Two overarching questions within the realm of speech perception and comprehension have been asked: Why is perceiving native speech effortless, while processing non-native speech is challenging? In this thesis, I address these questions by exploring how native and non-native listeners differ in their perceptual flexibility. I apply the concept of perceptual flexibility as a cognitive mechanism of listeners to shed light on the potential differences demonstrated by native and non-native listeners. This mechanism refers to how listeners adapt to variations in acoustic signals during speech perception and comprehension. Listeners with high perceptual flexibility are predicted to actively shift attention across and detect speech units of different sizes during real-time speech unit perception, and to assign attention weights to and flexibly integrate multiple cues during real-time sentence processing. In contrast, listeners with reduced perceptual flexibility are predicted to be less able to actively shift attention across units of different sizes and to rely consistently on certain cues with a reduced ability to integrate multiple cues. Therefore, I pose a general question: Do non-native listeners exhibit comparable perceptual flexibility to native listeners in speech unit perception and sentence processing? This thesis employs monitoring and visual-world eye-tracking paradigms to test listeners’ perceptual flexibility, which is manifested in both low-level speech perception detecting perceptual units of different sizes—and high-level sentence processing—utilizing and integrating multiple cues.

Experiments 1 and 2 are phoneme and syllable monitoring experiments using English (Experiment 1) and Mandarin (Experiment 2) pseudo-words.
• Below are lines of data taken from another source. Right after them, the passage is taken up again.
(** The invariant of the loops of [dijkstra], for the vertices [vs], the
    source [s] and the condition [c].  [pend] is [None] at the head of the
    [while] loop and [Some (u, todo)] inside the [for] loop over the edges
    of [u], with [todo] the items not yet seen.
    - [inv_pq], [inv_open]: a queued tuple is never below the distance of its
      vertex, and the distance of an unvisited vertex is queued;
    - [inv_pred], [inv_nopred], [inv_chain]: a predecessor is a visited
      vertex one edge before, only the source is reached without one, and
      the links from a visited vertex never loop;
    - [inv_reach]: finite distances belong to reachable vertices;
    - [inv_mono], [inv_top], [inv_relaxed] (non-negative costs): visited
      distances are below everything queued, and every edge out of a visited
      vertex has been relaxed. *)
Record loop_inv (vs : gmap Z Vertex) (s : Z) (c : string)
    (pend : option (Z * list (Z * Edge))) (st : LoopState) : Prop := {
  inv_dom_d : ∀ v, is_Some (distances st !! v) ↔ is_Some (vs !! v);
  inv_dom_p : ∀ v, is_Some (predecessors st !! v) ↔ is_Some (vs !! v);
  inv_start_d : distances st !! s = Some (Fin 0);
  inv_start_p : predecessors st !! s = Some None;
  inv_first : s ∈ visited st ∨ (pq st = [(Fin 0, s)] ∧ visited st = ∅);
  inv_pq : ∀ d u, (d, u) ∈ pq st →
    ∃ z z', d = Fin z ∧ distances st !! u = Some (Fin z') ∧ z' ≤ z;
  inv_open : ∀ u z, u ∉ visited st → distances st !! u = Some (Fin z) →
    (Fin z, u) ∈ pq st;
  inv_vis : ∀ u, u ∈ visited st → ∃ z, distances st !! u = Some (Fin z);
  inv_pred : ∀ n u, predecessors st !! n = Some (Some u) →
    u ∈ visited st ∧
    ∃ vu e zu, vs !! u = Some vu ∧ dict_get (edges vu) n = Some e ∧
      distances st !! u = Some (Fin zu) ∧
      distances st !! n = Some (Fin (zu + get_weight e c));
  inv_nopred : ∀ n, predecessors st !! n = Some None →
    n = s ∨ distances st !! n = Some Inf;
  inv_chain : ∀ n, n ∈ visited st →
    ∃ l, chain (predecessors st) n l ∧ NoDup l ∧ ∀ x, x ∈ l → x ∈ visited st;
  inv_reach : ∀ n z, distances st !! n = Some (Fin z) → reachable vs s n;
  inv_mono : nonneg_costs vs c → ∀ u zu d v,
    u ∈ visited st → distances st !! u = Some (Fin zu) → (d, v) ∈ pq st →
    dist_le (Fin zu) d;
  inv_top : nonneg_costs vs c → ∀ u todo v zv zu,
    pend = Some (u, todo) → v ∈ visited st →
    distances st !! v = Some (Fin zv) → distances st !! u = Some (Fin zu) →
    zv ≤ zu;
  inv_relaxed : nonneg_costs vs c → ∀ u vu n e zu,
    u ∈ visited st → vs !! u = Some vu → (n, e) ∈ edges vu →
    (∀ todo, pend = Some (u, todo) → (n, e) ∉ todo) →
    distances st !! u = Some (Fin zu) →
    ∃ zn, distances st !! n = Some (Fin zn) ∧ zn ≤ zu + get_weight e c
}.

Arguments inv_dom_d {vs s c pend st}.
Arguments inv_dom_p {vs s c pend st}.
Arguments inv_start_d {vs s c pend st}.
Arguments inv_start_p {vs s c pend st}.
Arguments inv_first {vs s c pend st}.
Arguments inv_pq {vs s c pend st}.
Arguments inv_open {vs s c pend st}.
Arguments inv_vis {vs s c pend st}.
Arguments inv_pred {vs s c pend st}.
Arguments inv_nopred {vs s c pend st}.
Arguments inv_chain {vs s c pend st}.
Arguments inv_reach {vs s c pend st}.
Arguments inv_mono {vs s c pend st}.
Arguments inv_top {vs s c pend st}.
Arguments inv_relaxed {vs s c pend st}.

Ltac dist_cases :=
  repeat match goal with d : Dist |- _ => destruct d end;
  simpl in *; rewrite ?Z.ltb_lt, ?Z.ltb_ge in *; try done; try lia.

(** * Properties *)

(** ** The method monad *)

Lemma readonly_ret {S A} (a : A) : readonly (S:=S) (ret a).
Proof. done. Qed.

Lemma readonly_raise {S A} (e : exn) : readonly (S:=S) (A:=A) (raise e).
Proof. done. Qed.

Lemma readonly_gets {S A} (f : S → A) : readonly (gets f).
Proof. done. Qed.

Lemma readonly_liftR {S A} (r : result A) : readonly (S:=S) (liftR r).
Proof. done. Qed.

Lemma readonly_bind {S A B} (m : M S A) (k : A → M S B) :
  readonly m → (∀ a, readonly (k a)) → readonly (bind m k).
Proof.
  intros Hm Hk s. unfold bind. specialize (Hm s).
  destruct (m s) as [[a| |] s']; simpl in *; subst; auto.
  apply Hk.
Qed.

Lemma readonly_zoom {S T A} (get : S → T) (set : T → S → S) (m : M T A) :
  (∀ s, set (get s) s = s) → readonly m → readonly (zoom get set m).
Proof.
  intros Hset Hm s. unfold zoom. specialize (Hm (get s)).
  destruct (m (get s)) as [r t]; simpl in *; subst. apply Hset.
Qed.

Lemma readonly_for_eachM {S A B} (body : A → B → M S A) (l : list B) :
  (∀ a b, readonly (body a b)) → ∀ a, readonly (for_eachM body a l).
Proof.
  intros Hb. induction l as [|b l IH]; intros a; simpl.
  - apply readonly_ret.
  - apply readonly_bind; auto.
Qed.

Create HintDb frame discriminated.
#[export] Hint Resolve readonly_ret readonly_raise readonly_gets readonly_liftR : frame.

Lemma bind_ok {S A B} (m : M S A) (k : A → M S B) s a s' :
  m s = (Ok a, s') → bind m k s = k a s'.
Proof. intros H. unfold bind. by rewrite H. Qed.

(** ** Python dicts *)

Section PyDictFacts.
Context {K V : Type} `{EqDecision K}.
Implicit Types (d : list (K * V)) (k : K) (v : V).

Lemma dict_get_elem d k v : dict_get d k = Some v → (k, v) ∈ d.
Proof.
  induction d as [|[k' v'] d IH]; simpl; [done|].
  case_decide; intros E.
  - simplify_eq. left.
  - right. auto.
Qed.

Lemma dict_get_None d k : dict_get d k = None ↔ k ∉ d.*1.
Proof.
  induction d as [|[k' v'] d IH]; simpl.
  - split; [intros _; apply not_elem_of_nil | done].
  - rewrite not_elem_of_cons. case_decide; split; try done; naive_solver.
Qed.

Lemma elem_dict_get d k v : NoDup d.*1 → (k, v) ∈ d → dict_get d k = Some v.
Proof.
  induction d as [|[k' v'] d IH]; simpl; intros Hnd Hin.
  - by apply elem_of_nil in Hin.
  - apply NoDup_cons in Hnd as [Hk Hnd]. apply elem_of_cons in Hin as [E|Hin].
    + simplify_eq. by rewrite decide_True.
    + rewrite decide_False; [auto|]. intros ->. apply Hk.
      apply list_elem_of_fmap. by exists (k, v).
Qed.

Lemma dict_set_keys d k v :
  ∀ k', k' ∈ (dict_set d k v).*1 ↔ k' = k ∨ k' ∈ d.*1.
Proof.
  induction d as [|[k0 v0] d IH]; intros k'; simpl.
  - rewrite list_elem_of_singleton. set_solver.
  - case_decide; simpl; rewrite !elem_of_cons; [naive_solver|].
    rewrite IH. naive_solver.
Qed.

Lemma dict_set_NoDup d k v : NoDup d.*1 → NoDup (dict_set d k v).*1.
Proof.
  induction d as [|[k0 v0] d IH]; simpl; intros Hnd.
  - apply NoDup_singleton.
  - apply NoDup_cons in Hnd as [Hk Hnd]. case_decide; simpl.
    + subst. by apply NoDup_cons.
    + apply NoDup_cons. split; [|auto].
      rewrite dict_set_keys. naive_solver.
Qed.

Lemma dict_get_set d k v k' :
  dict_get (dict_set d k v) k' = if decide (k = k') then Some v else dict_get d k'.
Proof.
  induction d as [|[k0 v0] d IH]; simpl.
  - done.
  - destruct (decide (k0 = k)) as [->|Hne]; simpl.
    + destruct (decide (k = k')); done.
    + rewrite IH. destruct (decide (k0 = k')) as [->|?]; [|done].
      by rewrite decide_False.
Qed.

Lemma dict_set_elem d k v k' v' :
  (k', v') ∈ dict_set d k v → (k', v') = (k, v) ∨ (k', v') ∈ d.
Proof.
  induction d as [|[k0 v0] d IH]; simpl.
  - rewrite list_elem_of_singleton. auto.
  - case_decide; rewrite !elem_of_cons; naive_solver.
Qed.
End PyDictFacts.

(** ** Frame: the queries are read-only *)

Lemma readonly_visit_vertex c d u st : readonly (visit_vertex c d u st).
Proof.
  unfold visit_vertex. case_decide; auto with frame.
  repeat (apply readonly_bind; [auto with frame | intros ?]). auto with frame.
Qed.

Lemma readonly_dijkstra_while fuel e c : ∀ st, readonly (dijkstra_while fuel e c st).
Proof.
  induction fuel as [|fuel IH]; intros st; simpl; [auto with frame|].
  destruct (heappop (pq st)) as [[[d u] q']|]; [|auto with frame].
  case_decide; [auto with frame|].
  apply readonly_bind; [apply readonly_visit_vertex | auto].
Qed.

Lemma readonly_dijkstra a b c : readonly (dijkstra a b c).
Proof.
  unfold dijkstra. apply readonly_bind; [auto with frame | intros vs].
  destruct (_ || _); [auto with frame|].
  apply readonly_bind; [apply readonly_dijkstra_while | intros st].
  repeat (apply readonly_bind; [auto with frame | intros ?]). auto with frame.
Qed.

Lemma readonly_describe_steps atan c path : ∀ acc, readonly (describe_steps atan c path acc).
Proof.
  induction path as [|u [|n rest] IH]; intros acc; simpl; auto with frame.
  repeat (apply readonly_bind; [auto with frame | intros ?]). apply IH.
Qed.

Lemma readonly_get_path_description atan path c :
  readonly (get_path_description atan path c).
Proof.
  unfold get_path_description. destruct (_ || _); [auto with frame|].
  apply readonly_bind; [apply readonly_describe_steps | auto with frame].
Qed.

Lemma set_graph_id s : set_graph (graph s) s = s.
Proof. by destruct s. Qed.

Lemma readonly_try_cop t c acc item : readonly (try_cop t c acc item).
Proof.
  unfold try_cop. destruct item as [cop_id loc].
  apply readonly_bind.
  - apply readonly_zoom; [apply set_graph_id | apply readonly_dijkstra].
  - intros [time path]. destruct (dist_ltb _ _); auto with frame.
Qed.

Lemma readonly_find_nearest_cop t c : readonly (find_nearest_cop t c).
Proof.
  unfold find_nearest_cop. apply readonly_bind; [auto with frame | intros cs].
  destruct cs as [|x cs]; [auto with frame|].
  apply readonly_bind; [|auto with frame].
  apply readonly_for_eachM. intros. apply readonly_try_cop.
Qed.

(** ** The priority queue *)

Lemma entry_le_trans a b c : entry_le a b → entry_le b c → entry_le a c.
Proof.
  unfold entry_le, entry_ltb.
  destruct a as [[p|] i], b as [[q|] j], c as [[r|] k]; simpl;
    rewrite ?orb_false_iff, ?andb_false_iff, ?bool_decide_eq_false,
      ?Z.ltb_ge, ?Z.ltb_lt; intros H1 H2;
    repeat match goal with
      | H : _ ∧ _ |- _ => destruct H
      | |- _ ∧ _ => split
      end; try done; try lia.
  destruct (decide (r = p)) as [->|]; [|left; congruence].
  assert (q = p) as -> by lia. right.
  destruct H2 as [?|?]; [done|]. destruct H0 as [?|?]; [done|]. lia.
Qed.

Lemma entry_ltb_le a b : entry_ltb a b = true → entry_le a b.
Proof.
  unfold entry_le, entry_ltb.
  destruct a as [[p|] i], b as [[q|] j]; simpl;
    rewrite ?orb_true_iff, ?andb_true_iff, ?orb_false_iff, ?andb_false_iff,
      ?bool_decide_eq_true, ?bool_decide_eq_false, ?Z.ltb_ge, ?Z.ltb_lt;
    try naive_solver lia.
Qed.

Lemma entry_le_dist a b : entry_le a b → dist_le a.1 b.1.
Proof.
  unfold entry_le, entry_ltb.
  destruct a as [[p|] i], b as [[q|] j]; simpl; try done;
    rewrite orb_false_iff; rewrite ?Z.ltb_ge; intros [? _]; done || lia.
Qed.

Lemma heappop_None q : heappop q = None ↔ q = [].
Proof.
  destruct q as [|x q]; simpl; [done|].
  destruct (heappop q) as [[m q']|]; [destruct (entry_ltb m x)|]; done.
Qed.

Lemma heappop_Some q m q' :
  heappop q = Some (m, q') → q ≡ₚ m :: q' ∧ ∀ x, x ∈ q' → entry_le m x.
Proof.
  revert m q'. induction q as [|x q IH]; intros m q'; simpl; [done|].
  destruct (heappop q) as [[m0 q0]|] eqn:Hq.
  - destruct (IH _ _ eq_refl) as [Hp Hle].
    destruct (entry_ltb m0 x) eqn:Hlt; intros ?; simplify_eq.
    + split; [rewrite Hp; apply Permutation_swap|].
      intros y [->|Hy]%elem_of_cons; [by apply entry_ltb_le | auto].
    + split; [done|]. intros y Hy. rewrite Hp in Hy.
      apply elem_of_cons in Hy as [->|Hy]; [done|].
      eapply entry_le_trans; [exact Hlt | auto].
  - intros ?; simplify_eq. apply heappop_None in Hq as ->.
    split; [done|]. intros y Hy. by apply elem_of_nil in Hy.
Qed.

Lemma heappop_singleton x : heappop [x] = Some (x, []).
Proof. done. Qed.

(** ** Invariants of the main loop *)

Lemma agree_on_refl X st : agree_on X st st.
Proof. done. Qed.

Lemma agree_on_trans X Y st1 st2 st3 :
  X ⊆ Y → agree_on X st1 st2 → agree_on Y st2 st3 → agree_on X st1 st3.
Proof.
  intros Hsub H12 H23 v Hv. destruct (H12 v Hv) as [<- <-]. apply H23. auto.
Qed.

Lemma open_degree_empty vs : open_degree vs ∅ = degree_sum (map_to_list vs).
Proof.
  unfold open_degree, degree_sum. induction (map_to_list vs) as [|kv l IH]; simpl; [done|].
  rewrite IH. by rewrite decide_False by set_solver.
Qed.

Lemma open_degree_visit vs u vu (seen : gset Z) :
  vs !! u = Some vu → u ∉ seen →
  (open_degree vs ({[u]} ∪ seen) + length (edges vu) = open_degree vs seen)%nat.
Proof.
  intros Hu%elem_of_map_to_list Hseen. unfold open_degree.
  pose proof (NoDup_fst_map_to_list vs) as Hnd.
  induction (map_to_list vs) as [|[k v] l IH]; simpl in *.
  - by apply elem_of_nil in Hu.
  - apply NoDup_cons in Hnd as [Hk Hnd].
    apply elem_of_cons in Hu as [[= <- <-]|Hu].
    + rewrite decide_True by set_solver. rewrite decide_False by done.
      assert (∀ l : list (Z * Vertex), u ∉ l.*1 →
        sum_list_with (λ kv, if decide (kv.1 ∈ {[u]} ∪ seen) then 0%nat
                             else length (edges kv.2)) l =
        sum_list_with (λ kv, if decide (kv.1 ∈ seen) then 0%nat
                             else length (edges kv.2)) l) as Hsame.
      { clear. intros l. induction l as [|[k v] l IH]; simpl; [done|].
        intros [Hne Hl]%not_elem_of_cons. rewrite IH by done. f_equal.
        apply decide_ext. set_solver. }
      rewrite Hsame by done. lia.
    + assert (k ≠ u).
      { intros ->. apply Hk. apply list_elem_of_fmap. by exists (u, vu). }
      rewrite <- (IH Hu Hnd).
      rewrite (decide_ext (k ∈ {[u]} ∪ seen) (k ∈ seen)) by set_solver. lia.
Qed.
In each experiment there was a native listener group (English native speakers in Experiment 1, Mandarin native speakers in Experiment 2) and a non-native group (Mandarin native speakers learning English as L2 in Experiment 1, English native speakers learning Mandarin as L2 in Experiment 2). To observe how listeners flexibly shift their attention between phonemes and syllables, I manipulated the stimuli in two ways. First, I created stimuli with an artificial accent, which served as bottom-up information. Second, I used prior knowledge of the artificial accent as top-down information. I then examined how reaction times (RTs) to phoneme and syllable targets changed under these manipulations. The results revealed that both English and Mandarin listeners exhibited comparable perceptual flexibility in detecting units of different sizes in the English context (Experiment 1), with greater sensitivity to syllables than to phonemes. In the Mandarin context (Experiment 2), English listeners showed higher perceptual flexibility than Mandarin listeners. These findings shed light on how perceptual units are represented and retrieved during native and non-native speech unit perception, providing experimental support that syllable processing is more easily disrupted than phoneme processing, especially by distorted bottom-up input, suggesting that phonemes may be a more robust unit than syllables during speech perception.

While Experiments 1 and 2 examined perceptual flexibility in perceiving sublexical units, Experiments 3 and 4 looked at sentence-level processing. Experiments 3 and 4 employed a visual-world eye-tracking paradigm with English (Experiment 3) and Mandarin (Experiment 4) sentence stimuli, and utilized native and non-native listener groups as for Experiments 1 and 2. Experiments 3 and 4 investigated how native and non-native listeners adopt different perceptual strategies during real-time sentence processing, focusing on how they allocate attention to various cues and integrate them flexibly. This eye-tracking experiment particularly focused on prosodic cues, verb semantics, and whether information is repeated or new in a broader discourse context. Results showed a complex three-way interaction among L1, prosody, and verb semantics. With both English and Mandarin stimuli, when processing sentences containing old information, non-native listeners tended to adopt perceptual strategies similar to those of native listeners. Specifically, both native and non-native listeners in both languages exhibited effect of both semantics and prosody, with the semantic effect being exaggerated when the target carried a prosodic accent. However, when processing sentences containing new information, non-native and native listeners exhibited divergent patterns, the specifics of which depended on whether the stimulus language was English or Mandarin. Native listeners can interactively combine both semantic and prosodic information across a variety of contexts. Non-native listeners can also do this, but only with familiar repeated information. In contexts when they must handle new information, their ability to integrate different cues is reduced.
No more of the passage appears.